The number under the demo is doing a lot of hiding
The screen share is smooth. The assistant pulls a contract, summarizes it, drafts a reply, files it in the right folder. The room nods. Then the slide flips to a single figure with a dollar sign in front of it, and someone asks you, the person who signs it, whether that is a good price. You have no idea. Nobody in the room does, because the demo measured the wrong thing. It measured how good the vendor is at demos.
Here is the trap, stated plainly: a demo runs on data that was already clean, permissions that were already set, and a workflow that was already decided. Your business has none of those things waiting for it. The cost of an AI engagement lives almost entirely in the gap between the demo's tidy sandbox and your actual Tuesday. So when a proposal collapses that gap into one blended number, it is not simplifying the decision for you. It is hiding the decision from you.
Three large bodies of evidence say the same thing about where value actually comes from, and none of them mention demo quality. McKinsey's State of AI research ties returns to workflow redesign rather than tool adoption. IBM's Institute for Business Value work points to ownership and capability inside the organization. PwC's Responsible AI survey ties durability to controls and governance. Redesign, ownership, adoption, controls. That is the work. A demo shows you none of it, which means a proposal priced to match a demo is priced to match the wrong thing.
Make them itemize, then read where they got nervous
The fastest way to convert a one-number quote into a real one is to ask for it broken into the work that has to happen regardless of which model wins: diagnosis, workflow redesign, getting your data into a usable state, integration into the systems people already live in, governance and access controls, the build itself, training the staff who have to use it, and the measurement that proves it worked. Send that list back and ask for a number against each line. What comes back tells you more than the total ever could.
Watch two lines in particular, because they are where vendors who only know how to demo tend to flinch. The first is data readiness. A demo never shows you the three duplicate customer records, the field someone has been using for the wrong purpose since 2021, or the spreadsheet that lives on one person's laptop. That cleanup is real money and real calendar time, and a vendor who waves it off has either not looked at your data or is planning to surprise you with a change order. The second is access and auditing. Microsoft's documentation on Copilot architecture, data protection, and auditing lays out how an AI assistant inherits whatever permissions already exist, which means messy permissions let the assistant surface things it shouldn't to people who shouldn't see them. That is a cost and a liability whether or not your stack is Microsoft. The NIST AI Risk Management Framework exists precisely because this layer is work, not a checkbox.
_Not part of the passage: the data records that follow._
(* ===== verification/QuotaCycleProofs.v ===== *)
(** * Account quota cycles: the operations

    Every operation preserves the invariant; the recursion of [observe] stops; the reachable
    ledgers under a monotone clock, and the properties of the component. *)
From S2P Require Import Prelude RustStr Json QuotaCycle QuotaCycleValid.
From Stdlib Require Import ZArith Lia Ascii.

Local Open Scope Z_scope.

(** ** The operations preserve the invariant *)
(** Only the contents of a source change, not its cycle's identity. *)
Lemma put_source_Inv l l' k s s' :
  Inv l → led_sources l !! k = Some s →
  same_frame l l' → led_sources l' = <[k := s']> (led_sources l) → led_events l' = led_events l →
  led_corrections l' = led_corrections l →
  src_source_ref s' = src_source_ref s → src_bucket_id s' = src_bucket_id s → source_ok k s' →
  (src_cycle s' = None → src_cycle s = None) →
  (∀ c', src_cycle s' = Some c' → ∃ c, src_cycle s = Some c ∧ cycle_ok l' s' c'
     ∧ (∀ ev, event_settled c ev → event_settled c' ev)
     ∧ 0 ≤ cyc_sequence c' ∧ 0 ≤ cyc_revision c') →
  Inv l'.
Proof.
  intros Hi Hk Hf Hs He Hc Hr Hb Hok Hn Hcy.
  eapply (update_Inv l l' k s s'); [done|done|by apply updates_no_event|..].
  - eapply corrections_ok_kept; [by apply corrections_ok_Valid, inv_valid|done|].
    intros key ev. rewrite He. eauto.
  - intros c' Hc'. by destruct (Hcy c' Hc') as (c & _ & ? & _).
  - intros Hn' key ev. rewrite He. intros Hev. by eapply inv_unopened; eauto.
  - intros c' key ev Hc'. rewrite He. intros Hev Hr'.
    destruct (Hcy c' Hc') as (c & Hc0 & _ & Hset & _). apply Hset. by eapply inv_settled.
  - intros c' Hc'. by destruct (Hcy c' Hc') as (c & _ & _ & _ & ?).
Qed.

(** The identifiers the ledger derives from a time. *)
Lemma natural_id_inj a b : natural_id a = natural_id b → a = b.
Proof. unfold natural_id. intros H. injection H as H. by apply pretty_Z_inj in H. Qed.
Lemma upstream_id_inj a b : upstream_id a = upstream_id b → a = b.
Proof. unfold upstream_id. intros H. injection H as H. by apply pretty_Z_inj in H. Qed.
(** An event identifier derived from a time names that time. *)
Record named_at (event_id : string) (t : Z) : Prop := {
  na_natural b : event_id = natural_id b → t = b;
  na_upstream b : event_id = upstream_id b → t = b;
}.
Definition id_ok (event_id : string) : Prop := event_id ≠ "" ∧ str_len event_id ≤ 256.
(** ** What [record] leaves *)
Record attribution_ok (a : QuotaAttribution) : Prop := {
  ao_started : 0 ≤ at_started_at_ms a;
  ao_epoch : at_source_epoch a ≠ 0;
  ao_source : at_source_ref a ≠ "";
  ao_bucket : at_bucket_id a ≠ "";
}.
Lemma validate_metadata_Ok l : validate_metadata l = Ok () ↔
  ul_schema_version l = 1
  ∧ (∀ source start, ul_coverage_from_ms l !! source = Some start → source ≠ "" ∧ 0 ≤ start)
  ∧ (∀ id a, ul_recovery_required l !! id = Some a → attribution_ok a).
Proof.
  unfold validate_metadata. rewrite bind_Ok. split.
  - intros ([] & Hs%fail_if_Ok%negb_false_iff%Z.eqb_eq & [Hc Hr]%fail_if_Ok%orb_false_iff).
    split_and!; [done|..].
    + intros source start Hk. apply not_true_iff_false in Hc.
      destruct (is_empty source || (start <? 0)) eqn:E.
      * exfalso. apply Hc, existsb_exists. exists (source, start).
        split; [by apply list_elem_of_In, elem_of_btree_entries|done].
      * apply orb_false_iff in E as [?%is_empty_false ?%Z.ltb_ge]. done.
    + intros id a Hk. apply not_true_iff_false in Hr.
      destruct (is_empty (at_source_ref a) || (at_source_epoch a =? 0) || is_empty (at_bucket_id a)
                || (at_started_at_ms a <? 0)) eqn:E.
      * exfalso. apply Hr, existsb_exists. exists a.
        split; [apply list_elem_of_In, elem_of_btree_values; eauto|done].
      * rewrite !orb_false_iff, !is_empty_false, Z.eqb_neq, Z.ltb_ge in E.
        destruct E as [[[? ?] ?] ?]. by split.
  - intros (Hs & Hc & Hr). exists (). rewrite Hs. split; [done|]. apply fail_if_Ok, orb_false_iff. split.
    + apply not_true_iff_false. intros ([source start] & Hin & Hb)%existsb_exists.
      apply list_elem_of_In, elem_of_btree_entries in Hin. destruct (Hc _ _ Hin) as [Hn%is_empty_false ?].
      rewrite Hn in Hb. by apply Z.ltb_lt in Hb; lia.
    + apply not_true_iff_false. intros (a & Hin & Hb)%existsb_exists.
      apply list_elem_of_In, elem_of_btree_values in Hin as [id Hk]. destruct (Hr _ _ Hk) as [? ? ? ?].
      rewrite !orb_true_iff, !is_empty_true, Z.eqb_eq, Z.ltb_lt in Hb. naive_solver lia.
Qed.
Lemma check_entry_Ok l scope id e : check_entry to_string l scope id e = Ok () ↔
  en_request_id e = id ∧ en_watermark e ≠ 0 ∧ en_watermark e ≤ ul_watermark l
  ∧ attribution_ok (en_attribution e) ∧ entry_scope to_string e = scope.
Proof.
  unfold check_entry. rewrite fail_if_Ok, !orb_false_iff, !negb_false_iff, !is_empty_false.
  rewrite !Z.eqb_neq, !Z.ltb_ge, !str_eqb_eq. split.
  - intros [[[[[[[? ?] ?] ?] ?] ?] ?] ?]. by split_and!.
  - intros (? & ? & ? & [] & ?). by split_and!.
Qed.
(* ===== verification/Gregorian.v ===== *)
(** * A computable Gregorian calendar

    Satisfies the laws [TokenPeriod] asks of the calendar: months are walked from January
    1970 with the Gregorian leap rule.  Used to evaluate concrete windows. *)
From S2P Require Import Prelude RustStr Json ModelIdentity ValuePricing TokenPeriod.
From Stdlib Require Import ZArith Lia.

Local Open Scope Z_scope.

Definition leap (y : Z) : bool :=
  (y mod 4 =? 0) && (negb (y mod 100 =? 0) || (y mod 400 =? 0)).
(** Month [k] after January 1970. *)
Definition year_of (k : nat) : Z := 1970 + Z.of_nat k / 12.
Definition month_of (k : nat) : Z := Z.of_nat k mod 12 + 1.
Definition month_days (k : nat) : Z :=
  match month_of k with
  | 2 => if leap (year_of k) then 29 else 28
  | 4 | 6 | 9 | 11 => 30
  | _ => 31
  end.
Fixpoint month_start (k : nat) : Z :=
  match k with O => 0 | S k => month_start k + month_days k end.
(** The month of a day, walking up from month [k], which starts at [start]. *)
Fixpoint find_month (fuel : nat) (k : nat) (start day : Z) : nat :=
  match fuel with
  | O => k
  | S fuel =>
      if day <? start + month_days k then k
      else find_month fuel (S k) (start + month_days k) day
  end.
Definition month_index (day : Z) : nat := find_month (Z.to_nat (day / 28 + 1)) 0 0 day.
#[global] Instance GregorianChrono : Chrono := {
  timestamp_valid ms := (-8334601228800000 <=? ms) && (ms <=? 8210266876799999);
  date_naive ms := ms / DAY_MS;
  weekday := weekday_of;
  year day := year_of (month_index day);
  month day := month_of (month_index day);
  sub_days day n := Some (day - n);
  from_ymd_opt y m d :=
    if (1970 <=? y) && (1 <=? m) && (m <=? 12) && (d =? 1)
    then Some (month_start (Z.to_nat (12 * (y - 1970) + (m - 1)))) else None;
  midnight_ms day := day * DAY_MS;
}.

Lemma month_days_bounds k : 28 ≤ month_days k ≤ 31.
Proof. unfold month_days. destruct (leap _); repeat case_match; lia. Qed.
Lemma find_month_spec fuel k day : month_start k ≤ day < month_start k + 28 * Z.of_nat fuel →
  let k' := find_month fuel k (month_start k) day in month_start k' ≤ day < month_start (S k').
Proof.
  revert k. induction fuel as [|fuel IH]; intros k Hd; [lia|]. cbn [find_month].
  destruct (Z.ltb_spec day (month_start k + month_days k)); [simpl; lia|].
  apply (IH (S k)). simpl. pose proof (month_days_bounds k). lia.
Qed.
Lemma month_index_spec day : 0 ≤ day →
  month_start (month_index day) ≤ day < month_start (S (month_index day)).
Proof.
  intros Hd. apply (find_month_spec _ 0). change (month_start 0) with 0.
  pose proof (Z.div_mod day 28 ltac:(done)). pose proof (Z.mod_pos_bound day 28 eq_refl).
  rewrite Z2Nat.id; nia.
Qed.
Lemma month_start_mono j k : (j ≤ k)%nat → month_start j ≤ month_start k.
Proof. induction 1 as [|k _ IH]; [lia|]. simpl. pose proof (month_days_bounds k). lia. Qed.
Lemma month_index_unique day k : month_start k ≤ day < month_start (S k) → month_index day = k.
Proof.
  intros Hk. assert (0 ≤ day) as Hd by (pose proof (month_start_mono 0 k); simpl in *; lia).
  pose proof (month_index_spec day Hd) as Hm.
  destruct (lt_eq_lt_dec (month_index day) k) as [[Hlt|?]|Hlt]; [exfalso|done|exfalso].
  - pose proof (month_start_mono (S (month_index day)) k Hlt). lia.
  - pose proof (month_start_mono (S k) (month_index day) Hlt). lia.
Qed.
Lemma from_ymd_month k : from_ymd_opt (year_of k) (month_of k) 1 = Some (month_start k).
Proof.
  unfold from_ymd_opt. cbn [GregorianChrono]. unfold year_of, month_of.
  pose proof (Z.div_mod (Z.of_nat k) 12 ltac:(done)). pose proof (Z.mod_pos_bound (Z.of_nat k) 12 eq_refl).
  assert (0 ≤ Z.of_nat k / 12) by (apply Z.div_pos; lia).
  rewrite !(proj2 (Z.leb_le _ _)) by lia. simpl. do 3 f_equal. lia.
Qed.
Lemma next_month_of k : next_month (year_of k) (month_of k) = (year_of (S k), month_of (S k)).
Proof.
  unfold next_month, year_of, month_of.
  pose proof (Z.div_mod (Z.of_nat k) 12 ltac:(done)). pose proof (Z.mod_pos_bound (Z.of_nat k) 12 eq_refl).
  set (q := Z.of_nat k / 12) in *. set (r := Z.of_nat k mod 12) in *.
  destruct (Z.eqb_spec (r + 1) 12).
  - rewrite <-(Z.div_unique (Z.of_nat (S k)) 12 (q + 1) 0), <-(Z.mod_unique (Z.of_nat (S k)) 12 (q + 1) 0) by lia.
    f_equal; lia.
  - rewrite <-(Z.div_unique (Z.of_nat (S k)) 12 q (r + 1)), <-(Z.mod_unique (Z.of_nat (S k)) 12 q (r + 1)) by lia.
    f_equal; lia.
Qed.
#[global] Instance GregorianChronoLaws : ChronoLaws.
Proof.
  split; try done.
  - intros ms Hi. unfold instant in Hi. simpl. rewrite !(proj2 (Z.leb_le _ _)) by lia. done.
  - intros ms Hi. assert (0 ≤ ms / DAY_MS) as Hd by (apply Z.div_pos; [apply Hi|done]).
    set (day := ms / DAY_MS) in *. pose proof (month_index_spec day Hd).
    exists (month_start (month_index day)), (month_start (S (month_index day))).
    change (year day) with (year_of (month_index day)). change (month day) with (month_of (month_index day)).
    rewrite next_month_of. split_and!; [apply from_ymd_month|apply from_ymd_month|lia|lia|].
    intros ms' _ Hd'. change (year (ms' / DAY_MS)) with (year_of (month_index (ms' / DAY_MS))).
    change (month (ms' / DAY_MS)) with (month_of (month_index (ms' / DAY_MS))).
    by rewrite (month_index_unique (ms' / DAY_MS) (month_index day)).
Qed.

(** ** Concrete windows *)
(** 2026-07-23T11:30Z in the calendar week and month of that day. *)
Example month_window : token_period_window (mk_policy None None None CalendarMonth None None []) 1784806200000
  = Ok (calendar_start 1782864000000 1785542400000).
Proof. vm_compute. reflexivity. Qed.
Example week_window : token_period_window (mk_policy None None None Week None None []) 1784806200000
  = Ok (calendar_start 1784505600000 1785110400000).
Proof. vm_compute. reflexivity. Qed.
Definition sample_policy : ShareUserPolicy := mk_policy None (Some 100) None SevenDays (Some 60000) None [].
Lemma token_windows_partition_witness :
  token_period_window sample_policy 604860000 = Ok (calendar_start 604860000 1209660000)
  ∧ (token_period_window sample_policy 1209659999 = Ok (calendar_start 604860000 1209660000)
     ↔ 604860000 ≤ 1209659999 < 1209660000).
Proof.
  split; [vm_compute; reflexivity|].
  destruct (token_windows_partition sample_policy 604860000 (calendar_start 604860000 1209660000)
    ltac:(by split) eq_refl) as [_ H]. apply H. by split.
Defined.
So ask two blunt questions and write down the answers. Which assumptions, if wrong, change this price the most? And what would you find in our environment that would make you pause the build? A consultant who has actually done this names source-data cleanup, exception handling, monitoring, and staff adoption without hesitating. A consultant selling you a demo changes the subject back to the demo.
Approve one workflow with a number on both ends
Do not authorize a broad engagement off a presentation. Authorize one workflow that has a measured starting point and a target you agreed to in advance. Say you run a 40-person B2B services firm and quoting is the bottleneck. Before anyone builds anything, write down today's truth: a quote takes four days on average, twelve are sitting in the queue past their service window, and one in six goes out with a pricing error someone has to walk back. Now you have a baseline. The proposal's job is to move those three numbers, and you will know in weeks rather than guessing for a year.
Good baselines are boring and specific on purpose: cycle time, backlog aging, error and rework rate, handoff misses, customer response time, how fast revenue gets followed up on, and the one most teams forget, actual staff adoption, because a tool nobody opens has a return of zero no matter how clean the build. Pick the one workflow where the pain has a dollar figure attached, measure it cold, then let cost be judged against that movement instead of against a slideshow.
Two things help you do this before you sign anything. Use our breakdown of AI consulting cost to set fair expectations for what each tier of work should run, and run your candidate workflow through the AI ROI calculator to see the return on paper before you commit budget. Walk into the next vendor conversation already knowing your baseline and your target. Then the demo becomes what it should have been all along, a nice-to-have, not the basis for a six-figure decision.